_Given data:_

* * *

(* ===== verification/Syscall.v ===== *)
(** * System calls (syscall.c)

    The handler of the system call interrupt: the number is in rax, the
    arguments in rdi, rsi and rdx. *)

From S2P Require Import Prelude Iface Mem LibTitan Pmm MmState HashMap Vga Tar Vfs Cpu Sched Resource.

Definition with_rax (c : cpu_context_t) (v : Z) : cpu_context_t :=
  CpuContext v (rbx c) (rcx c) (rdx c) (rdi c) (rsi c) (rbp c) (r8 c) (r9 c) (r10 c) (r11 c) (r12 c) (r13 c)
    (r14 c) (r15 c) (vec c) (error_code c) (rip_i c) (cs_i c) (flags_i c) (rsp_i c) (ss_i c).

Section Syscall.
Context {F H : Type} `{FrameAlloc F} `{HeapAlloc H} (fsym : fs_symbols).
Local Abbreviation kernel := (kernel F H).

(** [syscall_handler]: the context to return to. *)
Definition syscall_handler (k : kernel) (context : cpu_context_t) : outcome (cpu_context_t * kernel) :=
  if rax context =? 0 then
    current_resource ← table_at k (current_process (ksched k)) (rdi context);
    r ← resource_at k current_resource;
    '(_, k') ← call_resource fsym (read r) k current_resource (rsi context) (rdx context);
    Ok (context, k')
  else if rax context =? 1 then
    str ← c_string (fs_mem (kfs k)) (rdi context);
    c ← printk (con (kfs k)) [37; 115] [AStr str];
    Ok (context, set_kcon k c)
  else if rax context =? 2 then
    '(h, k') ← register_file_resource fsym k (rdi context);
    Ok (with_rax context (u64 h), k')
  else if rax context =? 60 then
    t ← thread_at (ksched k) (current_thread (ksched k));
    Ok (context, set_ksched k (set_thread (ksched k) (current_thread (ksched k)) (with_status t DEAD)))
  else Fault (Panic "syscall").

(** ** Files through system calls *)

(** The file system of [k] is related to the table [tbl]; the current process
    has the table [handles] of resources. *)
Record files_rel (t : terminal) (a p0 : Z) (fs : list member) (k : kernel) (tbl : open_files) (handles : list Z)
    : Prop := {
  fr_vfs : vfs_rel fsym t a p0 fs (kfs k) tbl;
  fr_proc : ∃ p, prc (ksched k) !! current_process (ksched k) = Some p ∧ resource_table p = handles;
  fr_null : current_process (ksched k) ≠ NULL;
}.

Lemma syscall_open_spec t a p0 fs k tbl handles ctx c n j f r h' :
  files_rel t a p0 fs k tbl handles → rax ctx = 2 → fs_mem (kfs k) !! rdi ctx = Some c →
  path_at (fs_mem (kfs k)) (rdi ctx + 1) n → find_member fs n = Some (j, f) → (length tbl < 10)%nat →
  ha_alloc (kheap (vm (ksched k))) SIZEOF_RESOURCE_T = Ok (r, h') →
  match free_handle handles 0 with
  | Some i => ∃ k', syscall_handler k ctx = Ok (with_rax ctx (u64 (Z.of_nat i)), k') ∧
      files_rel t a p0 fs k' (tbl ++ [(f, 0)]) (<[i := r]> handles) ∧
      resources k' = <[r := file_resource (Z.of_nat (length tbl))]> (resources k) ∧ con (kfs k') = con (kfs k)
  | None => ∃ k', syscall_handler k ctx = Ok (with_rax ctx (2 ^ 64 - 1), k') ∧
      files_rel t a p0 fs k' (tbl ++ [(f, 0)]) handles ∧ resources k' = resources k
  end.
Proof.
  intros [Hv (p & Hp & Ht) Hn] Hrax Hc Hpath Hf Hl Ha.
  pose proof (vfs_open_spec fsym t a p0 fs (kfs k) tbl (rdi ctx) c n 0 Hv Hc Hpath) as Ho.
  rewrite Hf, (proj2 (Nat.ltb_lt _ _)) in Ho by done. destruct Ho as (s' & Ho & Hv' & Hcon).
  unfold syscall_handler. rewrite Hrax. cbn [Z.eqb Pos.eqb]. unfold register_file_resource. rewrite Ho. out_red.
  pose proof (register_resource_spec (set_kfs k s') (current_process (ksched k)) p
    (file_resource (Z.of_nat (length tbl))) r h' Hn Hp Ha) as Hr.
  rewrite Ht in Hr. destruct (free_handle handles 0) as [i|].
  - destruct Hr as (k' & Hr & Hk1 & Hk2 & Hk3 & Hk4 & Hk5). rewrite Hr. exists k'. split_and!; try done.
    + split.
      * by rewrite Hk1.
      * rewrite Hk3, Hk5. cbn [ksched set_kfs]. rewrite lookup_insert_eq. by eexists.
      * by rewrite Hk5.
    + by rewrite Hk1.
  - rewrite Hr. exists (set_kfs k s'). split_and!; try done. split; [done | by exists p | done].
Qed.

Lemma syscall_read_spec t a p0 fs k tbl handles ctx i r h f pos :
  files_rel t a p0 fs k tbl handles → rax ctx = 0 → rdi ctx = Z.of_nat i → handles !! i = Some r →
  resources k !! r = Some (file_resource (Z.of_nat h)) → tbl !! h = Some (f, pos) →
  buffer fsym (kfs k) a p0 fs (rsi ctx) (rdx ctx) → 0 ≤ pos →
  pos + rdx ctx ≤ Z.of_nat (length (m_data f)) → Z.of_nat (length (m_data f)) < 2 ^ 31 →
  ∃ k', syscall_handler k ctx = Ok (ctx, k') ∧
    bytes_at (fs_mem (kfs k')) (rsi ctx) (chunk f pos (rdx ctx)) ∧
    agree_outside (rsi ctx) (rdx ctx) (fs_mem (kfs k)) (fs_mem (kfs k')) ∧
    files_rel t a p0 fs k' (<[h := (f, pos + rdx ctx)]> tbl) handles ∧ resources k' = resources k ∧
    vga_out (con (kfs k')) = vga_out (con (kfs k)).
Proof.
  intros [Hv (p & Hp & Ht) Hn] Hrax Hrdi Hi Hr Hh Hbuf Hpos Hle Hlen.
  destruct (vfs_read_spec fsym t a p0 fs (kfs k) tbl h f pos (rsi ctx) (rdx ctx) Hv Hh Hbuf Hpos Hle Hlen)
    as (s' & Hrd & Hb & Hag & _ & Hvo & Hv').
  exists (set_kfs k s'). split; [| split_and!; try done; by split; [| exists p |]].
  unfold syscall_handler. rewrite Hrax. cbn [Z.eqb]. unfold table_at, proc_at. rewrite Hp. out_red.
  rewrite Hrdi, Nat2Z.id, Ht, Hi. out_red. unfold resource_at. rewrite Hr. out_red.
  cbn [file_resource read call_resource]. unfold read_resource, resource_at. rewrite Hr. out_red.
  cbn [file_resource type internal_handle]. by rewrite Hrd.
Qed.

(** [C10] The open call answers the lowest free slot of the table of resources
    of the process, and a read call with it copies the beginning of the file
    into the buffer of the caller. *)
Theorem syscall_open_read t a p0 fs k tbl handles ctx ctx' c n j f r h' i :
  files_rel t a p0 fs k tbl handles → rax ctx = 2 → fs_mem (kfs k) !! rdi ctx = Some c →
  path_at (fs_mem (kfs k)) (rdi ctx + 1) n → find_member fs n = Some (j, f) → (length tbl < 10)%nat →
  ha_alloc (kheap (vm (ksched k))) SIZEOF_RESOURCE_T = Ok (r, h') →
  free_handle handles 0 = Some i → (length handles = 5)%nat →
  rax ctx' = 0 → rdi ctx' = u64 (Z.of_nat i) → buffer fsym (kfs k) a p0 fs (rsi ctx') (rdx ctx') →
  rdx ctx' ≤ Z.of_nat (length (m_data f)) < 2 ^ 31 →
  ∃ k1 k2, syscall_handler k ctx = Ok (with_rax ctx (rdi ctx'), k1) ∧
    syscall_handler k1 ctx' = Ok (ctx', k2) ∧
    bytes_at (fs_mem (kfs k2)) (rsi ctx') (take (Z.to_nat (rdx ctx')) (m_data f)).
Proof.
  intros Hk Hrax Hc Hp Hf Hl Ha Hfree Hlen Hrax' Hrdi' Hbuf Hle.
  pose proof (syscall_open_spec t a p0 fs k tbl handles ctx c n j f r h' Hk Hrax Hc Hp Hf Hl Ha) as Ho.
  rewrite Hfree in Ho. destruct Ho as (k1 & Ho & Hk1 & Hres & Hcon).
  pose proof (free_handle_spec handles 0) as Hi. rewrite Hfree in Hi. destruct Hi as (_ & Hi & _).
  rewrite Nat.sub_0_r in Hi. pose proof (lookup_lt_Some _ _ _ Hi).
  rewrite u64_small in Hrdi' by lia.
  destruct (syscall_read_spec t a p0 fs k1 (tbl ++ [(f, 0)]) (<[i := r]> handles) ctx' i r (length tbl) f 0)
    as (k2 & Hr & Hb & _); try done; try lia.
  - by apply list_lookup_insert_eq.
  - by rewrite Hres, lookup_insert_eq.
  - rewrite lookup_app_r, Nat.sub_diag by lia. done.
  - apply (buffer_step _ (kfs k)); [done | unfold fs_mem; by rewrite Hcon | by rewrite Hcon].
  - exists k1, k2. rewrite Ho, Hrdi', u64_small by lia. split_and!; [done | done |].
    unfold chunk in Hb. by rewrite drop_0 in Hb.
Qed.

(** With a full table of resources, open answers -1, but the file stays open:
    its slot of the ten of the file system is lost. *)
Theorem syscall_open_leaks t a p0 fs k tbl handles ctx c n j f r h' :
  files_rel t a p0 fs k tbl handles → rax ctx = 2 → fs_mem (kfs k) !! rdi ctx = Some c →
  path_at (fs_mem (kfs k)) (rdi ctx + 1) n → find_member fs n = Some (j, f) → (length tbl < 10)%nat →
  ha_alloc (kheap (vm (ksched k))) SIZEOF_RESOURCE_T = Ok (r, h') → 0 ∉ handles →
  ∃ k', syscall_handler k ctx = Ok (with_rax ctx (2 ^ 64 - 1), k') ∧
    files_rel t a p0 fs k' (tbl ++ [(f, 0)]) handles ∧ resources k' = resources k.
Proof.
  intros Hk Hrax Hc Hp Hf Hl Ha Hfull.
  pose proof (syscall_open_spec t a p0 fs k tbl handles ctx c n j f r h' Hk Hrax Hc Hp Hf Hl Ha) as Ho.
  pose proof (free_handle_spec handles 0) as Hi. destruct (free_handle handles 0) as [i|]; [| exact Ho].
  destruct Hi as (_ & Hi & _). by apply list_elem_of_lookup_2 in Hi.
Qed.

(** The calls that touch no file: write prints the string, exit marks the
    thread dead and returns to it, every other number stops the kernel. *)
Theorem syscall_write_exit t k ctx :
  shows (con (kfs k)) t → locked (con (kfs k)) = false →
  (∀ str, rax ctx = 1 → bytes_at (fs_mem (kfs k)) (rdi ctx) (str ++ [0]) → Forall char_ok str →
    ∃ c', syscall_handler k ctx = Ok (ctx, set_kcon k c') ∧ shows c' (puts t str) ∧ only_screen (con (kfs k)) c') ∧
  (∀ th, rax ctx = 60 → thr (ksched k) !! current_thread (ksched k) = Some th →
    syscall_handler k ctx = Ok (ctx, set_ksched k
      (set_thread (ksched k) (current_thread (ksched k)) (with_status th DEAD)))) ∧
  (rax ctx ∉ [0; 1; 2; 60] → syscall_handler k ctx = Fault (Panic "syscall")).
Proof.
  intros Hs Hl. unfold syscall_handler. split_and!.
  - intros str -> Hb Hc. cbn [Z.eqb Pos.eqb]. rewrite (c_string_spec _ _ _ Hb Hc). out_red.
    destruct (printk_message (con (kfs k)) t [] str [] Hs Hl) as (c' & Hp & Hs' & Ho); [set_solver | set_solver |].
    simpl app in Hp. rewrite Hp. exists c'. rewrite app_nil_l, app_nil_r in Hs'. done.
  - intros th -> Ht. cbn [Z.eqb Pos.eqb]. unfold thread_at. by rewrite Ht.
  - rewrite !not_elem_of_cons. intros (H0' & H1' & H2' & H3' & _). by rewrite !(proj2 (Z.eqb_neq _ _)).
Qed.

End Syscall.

* * *

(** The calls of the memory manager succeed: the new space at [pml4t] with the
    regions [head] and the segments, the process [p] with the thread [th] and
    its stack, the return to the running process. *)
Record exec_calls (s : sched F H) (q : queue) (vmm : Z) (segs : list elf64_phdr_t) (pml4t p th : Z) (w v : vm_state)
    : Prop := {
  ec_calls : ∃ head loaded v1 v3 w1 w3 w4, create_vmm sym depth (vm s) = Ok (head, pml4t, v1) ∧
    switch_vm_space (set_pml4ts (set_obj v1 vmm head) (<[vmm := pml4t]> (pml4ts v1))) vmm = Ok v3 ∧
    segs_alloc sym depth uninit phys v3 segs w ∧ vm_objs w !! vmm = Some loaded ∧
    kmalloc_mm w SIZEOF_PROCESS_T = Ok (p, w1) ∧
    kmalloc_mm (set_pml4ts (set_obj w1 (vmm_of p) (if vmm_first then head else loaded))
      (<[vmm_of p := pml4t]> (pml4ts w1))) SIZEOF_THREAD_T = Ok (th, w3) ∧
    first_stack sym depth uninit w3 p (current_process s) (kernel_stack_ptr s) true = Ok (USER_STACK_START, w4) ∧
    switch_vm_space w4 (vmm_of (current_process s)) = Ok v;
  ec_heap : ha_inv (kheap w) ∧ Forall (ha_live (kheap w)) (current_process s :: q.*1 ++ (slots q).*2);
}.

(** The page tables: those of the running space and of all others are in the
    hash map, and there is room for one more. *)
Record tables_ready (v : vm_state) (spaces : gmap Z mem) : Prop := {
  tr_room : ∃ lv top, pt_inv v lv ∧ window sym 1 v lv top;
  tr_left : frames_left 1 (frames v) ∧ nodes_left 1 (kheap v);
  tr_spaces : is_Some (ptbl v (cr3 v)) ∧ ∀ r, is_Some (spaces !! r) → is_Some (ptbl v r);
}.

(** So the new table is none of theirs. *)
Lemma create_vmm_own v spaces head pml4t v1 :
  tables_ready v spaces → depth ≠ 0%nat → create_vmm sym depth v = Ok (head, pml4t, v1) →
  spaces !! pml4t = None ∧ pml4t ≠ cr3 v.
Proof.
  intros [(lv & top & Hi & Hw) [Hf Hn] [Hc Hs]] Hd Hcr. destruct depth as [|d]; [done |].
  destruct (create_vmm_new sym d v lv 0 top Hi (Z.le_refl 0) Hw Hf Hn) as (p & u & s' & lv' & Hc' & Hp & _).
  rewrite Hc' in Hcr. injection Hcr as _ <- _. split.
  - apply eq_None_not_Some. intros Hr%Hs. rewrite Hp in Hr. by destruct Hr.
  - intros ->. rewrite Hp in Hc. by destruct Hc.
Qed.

* * *

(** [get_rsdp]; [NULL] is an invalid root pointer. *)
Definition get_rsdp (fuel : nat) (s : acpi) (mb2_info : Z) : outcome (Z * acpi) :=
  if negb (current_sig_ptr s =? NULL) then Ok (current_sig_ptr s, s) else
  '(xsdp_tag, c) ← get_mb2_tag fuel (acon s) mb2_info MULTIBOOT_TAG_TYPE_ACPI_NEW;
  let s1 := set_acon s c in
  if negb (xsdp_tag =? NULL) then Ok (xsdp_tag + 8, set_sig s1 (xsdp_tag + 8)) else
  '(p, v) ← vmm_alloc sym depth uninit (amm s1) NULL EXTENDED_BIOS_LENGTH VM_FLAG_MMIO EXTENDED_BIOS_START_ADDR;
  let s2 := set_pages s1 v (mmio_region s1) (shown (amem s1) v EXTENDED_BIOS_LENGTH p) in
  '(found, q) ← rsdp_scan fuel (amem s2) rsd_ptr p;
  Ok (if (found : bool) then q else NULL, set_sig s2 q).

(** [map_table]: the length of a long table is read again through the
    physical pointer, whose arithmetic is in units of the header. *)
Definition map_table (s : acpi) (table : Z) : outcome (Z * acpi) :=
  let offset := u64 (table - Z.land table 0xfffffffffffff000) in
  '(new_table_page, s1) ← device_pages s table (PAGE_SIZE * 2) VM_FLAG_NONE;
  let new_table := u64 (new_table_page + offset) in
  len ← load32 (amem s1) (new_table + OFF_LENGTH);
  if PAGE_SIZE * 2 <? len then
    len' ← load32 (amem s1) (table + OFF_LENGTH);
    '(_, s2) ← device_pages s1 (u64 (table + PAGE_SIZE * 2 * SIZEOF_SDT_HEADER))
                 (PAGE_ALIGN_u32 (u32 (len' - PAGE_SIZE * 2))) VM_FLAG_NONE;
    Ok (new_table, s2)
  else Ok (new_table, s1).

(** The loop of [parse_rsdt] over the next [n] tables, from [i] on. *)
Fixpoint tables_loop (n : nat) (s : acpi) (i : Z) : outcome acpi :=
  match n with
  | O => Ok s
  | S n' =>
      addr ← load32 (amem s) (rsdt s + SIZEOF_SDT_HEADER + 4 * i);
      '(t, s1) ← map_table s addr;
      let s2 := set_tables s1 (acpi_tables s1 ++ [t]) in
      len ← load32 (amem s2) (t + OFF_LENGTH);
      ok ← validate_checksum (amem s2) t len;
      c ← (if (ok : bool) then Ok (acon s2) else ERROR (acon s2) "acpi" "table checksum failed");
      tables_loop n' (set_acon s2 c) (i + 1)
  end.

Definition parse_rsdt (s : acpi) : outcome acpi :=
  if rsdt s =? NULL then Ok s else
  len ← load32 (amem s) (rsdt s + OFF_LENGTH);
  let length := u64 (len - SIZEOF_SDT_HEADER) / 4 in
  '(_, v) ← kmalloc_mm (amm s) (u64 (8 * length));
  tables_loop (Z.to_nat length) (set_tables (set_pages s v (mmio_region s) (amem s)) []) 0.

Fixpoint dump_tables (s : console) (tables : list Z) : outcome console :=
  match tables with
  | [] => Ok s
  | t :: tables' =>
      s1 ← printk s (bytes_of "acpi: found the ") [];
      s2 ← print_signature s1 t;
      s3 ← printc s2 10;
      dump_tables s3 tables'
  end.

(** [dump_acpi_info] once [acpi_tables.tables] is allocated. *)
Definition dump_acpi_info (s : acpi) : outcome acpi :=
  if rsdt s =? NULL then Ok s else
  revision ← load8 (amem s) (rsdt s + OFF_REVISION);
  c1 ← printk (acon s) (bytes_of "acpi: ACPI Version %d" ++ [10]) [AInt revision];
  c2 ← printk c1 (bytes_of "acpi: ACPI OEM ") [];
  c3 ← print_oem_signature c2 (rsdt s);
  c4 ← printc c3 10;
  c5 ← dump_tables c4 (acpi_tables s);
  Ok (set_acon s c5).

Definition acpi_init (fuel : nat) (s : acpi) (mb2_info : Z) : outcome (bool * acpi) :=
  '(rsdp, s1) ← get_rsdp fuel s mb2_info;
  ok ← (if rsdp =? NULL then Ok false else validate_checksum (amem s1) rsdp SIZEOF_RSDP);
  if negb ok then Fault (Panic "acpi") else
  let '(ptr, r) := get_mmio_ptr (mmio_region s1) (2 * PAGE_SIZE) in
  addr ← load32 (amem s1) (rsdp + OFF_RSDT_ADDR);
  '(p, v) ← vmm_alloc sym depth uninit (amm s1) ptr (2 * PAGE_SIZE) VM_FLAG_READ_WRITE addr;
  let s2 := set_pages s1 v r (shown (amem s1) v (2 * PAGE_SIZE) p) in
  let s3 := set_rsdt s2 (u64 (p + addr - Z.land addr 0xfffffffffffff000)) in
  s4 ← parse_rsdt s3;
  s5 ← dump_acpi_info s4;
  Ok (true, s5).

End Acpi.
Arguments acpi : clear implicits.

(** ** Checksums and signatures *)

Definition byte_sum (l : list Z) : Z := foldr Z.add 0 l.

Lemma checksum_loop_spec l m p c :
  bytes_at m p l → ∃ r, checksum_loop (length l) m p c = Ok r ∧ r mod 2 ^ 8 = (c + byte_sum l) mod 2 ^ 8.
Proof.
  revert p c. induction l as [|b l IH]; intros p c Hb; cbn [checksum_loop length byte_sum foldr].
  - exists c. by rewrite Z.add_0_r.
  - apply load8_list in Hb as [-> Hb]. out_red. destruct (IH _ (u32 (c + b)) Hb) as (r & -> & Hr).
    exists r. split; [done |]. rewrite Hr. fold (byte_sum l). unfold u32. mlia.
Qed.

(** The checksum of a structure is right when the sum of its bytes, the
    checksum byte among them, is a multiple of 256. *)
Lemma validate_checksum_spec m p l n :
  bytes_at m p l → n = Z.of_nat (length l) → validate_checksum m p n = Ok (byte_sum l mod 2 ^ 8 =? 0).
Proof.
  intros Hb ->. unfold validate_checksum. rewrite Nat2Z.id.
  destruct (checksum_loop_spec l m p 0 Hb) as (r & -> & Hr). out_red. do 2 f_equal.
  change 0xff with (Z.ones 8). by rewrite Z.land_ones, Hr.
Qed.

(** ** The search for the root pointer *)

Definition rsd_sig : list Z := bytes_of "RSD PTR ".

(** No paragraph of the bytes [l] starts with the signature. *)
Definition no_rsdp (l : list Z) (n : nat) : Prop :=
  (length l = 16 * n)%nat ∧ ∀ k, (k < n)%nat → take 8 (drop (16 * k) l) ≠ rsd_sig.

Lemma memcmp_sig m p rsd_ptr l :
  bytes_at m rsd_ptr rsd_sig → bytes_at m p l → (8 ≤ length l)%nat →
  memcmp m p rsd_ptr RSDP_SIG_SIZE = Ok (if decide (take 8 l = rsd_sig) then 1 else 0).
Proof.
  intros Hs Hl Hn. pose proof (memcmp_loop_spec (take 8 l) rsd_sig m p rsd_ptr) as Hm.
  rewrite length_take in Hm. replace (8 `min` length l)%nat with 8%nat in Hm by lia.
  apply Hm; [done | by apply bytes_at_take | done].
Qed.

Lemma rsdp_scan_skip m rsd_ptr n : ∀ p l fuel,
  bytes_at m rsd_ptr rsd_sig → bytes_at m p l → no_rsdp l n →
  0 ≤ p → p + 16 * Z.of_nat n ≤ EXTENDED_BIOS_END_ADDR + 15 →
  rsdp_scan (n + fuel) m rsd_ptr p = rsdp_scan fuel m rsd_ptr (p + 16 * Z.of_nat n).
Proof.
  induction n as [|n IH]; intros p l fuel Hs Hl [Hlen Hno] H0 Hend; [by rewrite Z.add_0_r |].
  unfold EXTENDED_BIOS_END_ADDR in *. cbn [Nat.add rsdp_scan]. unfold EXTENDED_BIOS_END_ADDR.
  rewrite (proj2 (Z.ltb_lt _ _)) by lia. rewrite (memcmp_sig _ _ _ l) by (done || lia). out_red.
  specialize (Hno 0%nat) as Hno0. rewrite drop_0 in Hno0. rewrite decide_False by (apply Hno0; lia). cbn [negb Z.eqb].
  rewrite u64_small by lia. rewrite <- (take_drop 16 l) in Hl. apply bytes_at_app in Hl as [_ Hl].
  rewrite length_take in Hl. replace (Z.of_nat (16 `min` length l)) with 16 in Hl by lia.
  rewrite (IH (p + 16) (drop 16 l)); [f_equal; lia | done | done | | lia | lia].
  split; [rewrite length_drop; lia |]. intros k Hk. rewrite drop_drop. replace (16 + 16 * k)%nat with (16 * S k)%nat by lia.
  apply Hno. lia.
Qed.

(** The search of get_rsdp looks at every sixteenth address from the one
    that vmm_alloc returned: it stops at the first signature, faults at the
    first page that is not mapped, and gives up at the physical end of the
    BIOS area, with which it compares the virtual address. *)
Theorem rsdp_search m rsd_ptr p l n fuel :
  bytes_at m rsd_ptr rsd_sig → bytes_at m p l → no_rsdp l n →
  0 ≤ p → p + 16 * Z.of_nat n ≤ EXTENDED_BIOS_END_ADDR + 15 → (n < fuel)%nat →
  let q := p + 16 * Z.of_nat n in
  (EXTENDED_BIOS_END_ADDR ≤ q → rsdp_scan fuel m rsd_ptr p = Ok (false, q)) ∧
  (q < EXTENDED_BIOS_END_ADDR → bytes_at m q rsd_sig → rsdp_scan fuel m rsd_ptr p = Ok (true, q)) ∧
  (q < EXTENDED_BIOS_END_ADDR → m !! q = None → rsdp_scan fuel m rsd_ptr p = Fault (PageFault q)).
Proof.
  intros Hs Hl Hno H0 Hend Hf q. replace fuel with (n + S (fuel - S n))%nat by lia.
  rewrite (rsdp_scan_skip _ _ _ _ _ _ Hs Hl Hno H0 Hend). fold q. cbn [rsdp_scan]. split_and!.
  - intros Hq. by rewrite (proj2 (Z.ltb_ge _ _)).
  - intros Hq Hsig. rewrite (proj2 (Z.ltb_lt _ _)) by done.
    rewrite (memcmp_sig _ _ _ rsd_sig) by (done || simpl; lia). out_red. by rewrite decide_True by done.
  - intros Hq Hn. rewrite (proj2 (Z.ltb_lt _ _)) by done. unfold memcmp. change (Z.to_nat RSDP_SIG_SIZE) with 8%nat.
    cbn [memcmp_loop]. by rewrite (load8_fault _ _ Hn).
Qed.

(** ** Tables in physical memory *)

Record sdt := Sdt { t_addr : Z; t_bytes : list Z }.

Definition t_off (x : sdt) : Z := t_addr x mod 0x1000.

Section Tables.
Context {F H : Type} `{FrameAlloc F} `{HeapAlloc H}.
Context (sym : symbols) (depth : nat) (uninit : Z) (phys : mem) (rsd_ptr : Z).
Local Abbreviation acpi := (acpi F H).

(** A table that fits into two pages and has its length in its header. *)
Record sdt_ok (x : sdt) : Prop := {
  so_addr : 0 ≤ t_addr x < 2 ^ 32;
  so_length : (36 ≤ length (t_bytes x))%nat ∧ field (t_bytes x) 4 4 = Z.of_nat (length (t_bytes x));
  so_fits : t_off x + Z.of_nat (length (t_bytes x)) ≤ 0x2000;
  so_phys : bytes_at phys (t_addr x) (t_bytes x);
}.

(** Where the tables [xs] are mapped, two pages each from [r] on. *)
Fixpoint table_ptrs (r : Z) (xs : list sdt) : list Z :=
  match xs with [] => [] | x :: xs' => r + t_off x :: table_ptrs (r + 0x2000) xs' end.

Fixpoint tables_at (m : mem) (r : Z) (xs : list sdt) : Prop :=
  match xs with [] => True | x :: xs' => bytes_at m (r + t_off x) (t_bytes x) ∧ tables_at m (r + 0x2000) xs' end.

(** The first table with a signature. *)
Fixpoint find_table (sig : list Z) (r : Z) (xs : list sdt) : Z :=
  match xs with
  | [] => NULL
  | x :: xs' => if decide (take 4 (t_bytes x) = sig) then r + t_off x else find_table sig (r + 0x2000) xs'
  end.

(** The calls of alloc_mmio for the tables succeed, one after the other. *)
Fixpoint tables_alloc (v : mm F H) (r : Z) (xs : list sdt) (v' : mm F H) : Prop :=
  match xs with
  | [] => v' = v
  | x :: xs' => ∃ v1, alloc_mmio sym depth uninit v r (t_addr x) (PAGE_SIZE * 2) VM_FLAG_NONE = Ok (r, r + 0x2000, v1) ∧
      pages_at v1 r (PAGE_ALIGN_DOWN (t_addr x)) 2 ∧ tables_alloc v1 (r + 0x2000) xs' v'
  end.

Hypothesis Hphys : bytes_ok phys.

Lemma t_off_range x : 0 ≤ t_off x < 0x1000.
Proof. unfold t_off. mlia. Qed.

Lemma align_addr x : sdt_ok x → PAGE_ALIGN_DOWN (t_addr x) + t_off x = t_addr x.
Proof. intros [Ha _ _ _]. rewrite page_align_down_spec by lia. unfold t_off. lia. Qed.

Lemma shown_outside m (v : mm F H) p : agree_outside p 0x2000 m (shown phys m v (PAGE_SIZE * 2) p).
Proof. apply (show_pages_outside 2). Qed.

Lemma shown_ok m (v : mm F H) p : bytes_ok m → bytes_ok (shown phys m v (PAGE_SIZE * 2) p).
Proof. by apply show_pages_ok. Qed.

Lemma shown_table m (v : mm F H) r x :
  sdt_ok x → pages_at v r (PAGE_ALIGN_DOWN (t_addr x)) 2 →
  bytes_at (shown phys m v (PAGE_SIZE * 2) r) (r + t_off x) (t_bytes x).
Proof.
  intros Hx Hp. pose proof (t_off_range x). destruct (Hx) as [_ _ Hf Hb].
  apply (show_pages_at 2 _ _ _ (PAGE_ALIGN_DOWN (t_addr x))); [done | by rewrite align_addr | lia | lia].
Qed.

* * *

_Exercise details:_ Give back every line of the listing where the word "revision" shows up.

_Result of this task:_
  revision ← load8 (amem s) (rsdt s + OFF_REVISION);
  c1 ← printk (acon s) (bytes_of "acpi: ACPI Version %d" ++ [10]) [AInt revision];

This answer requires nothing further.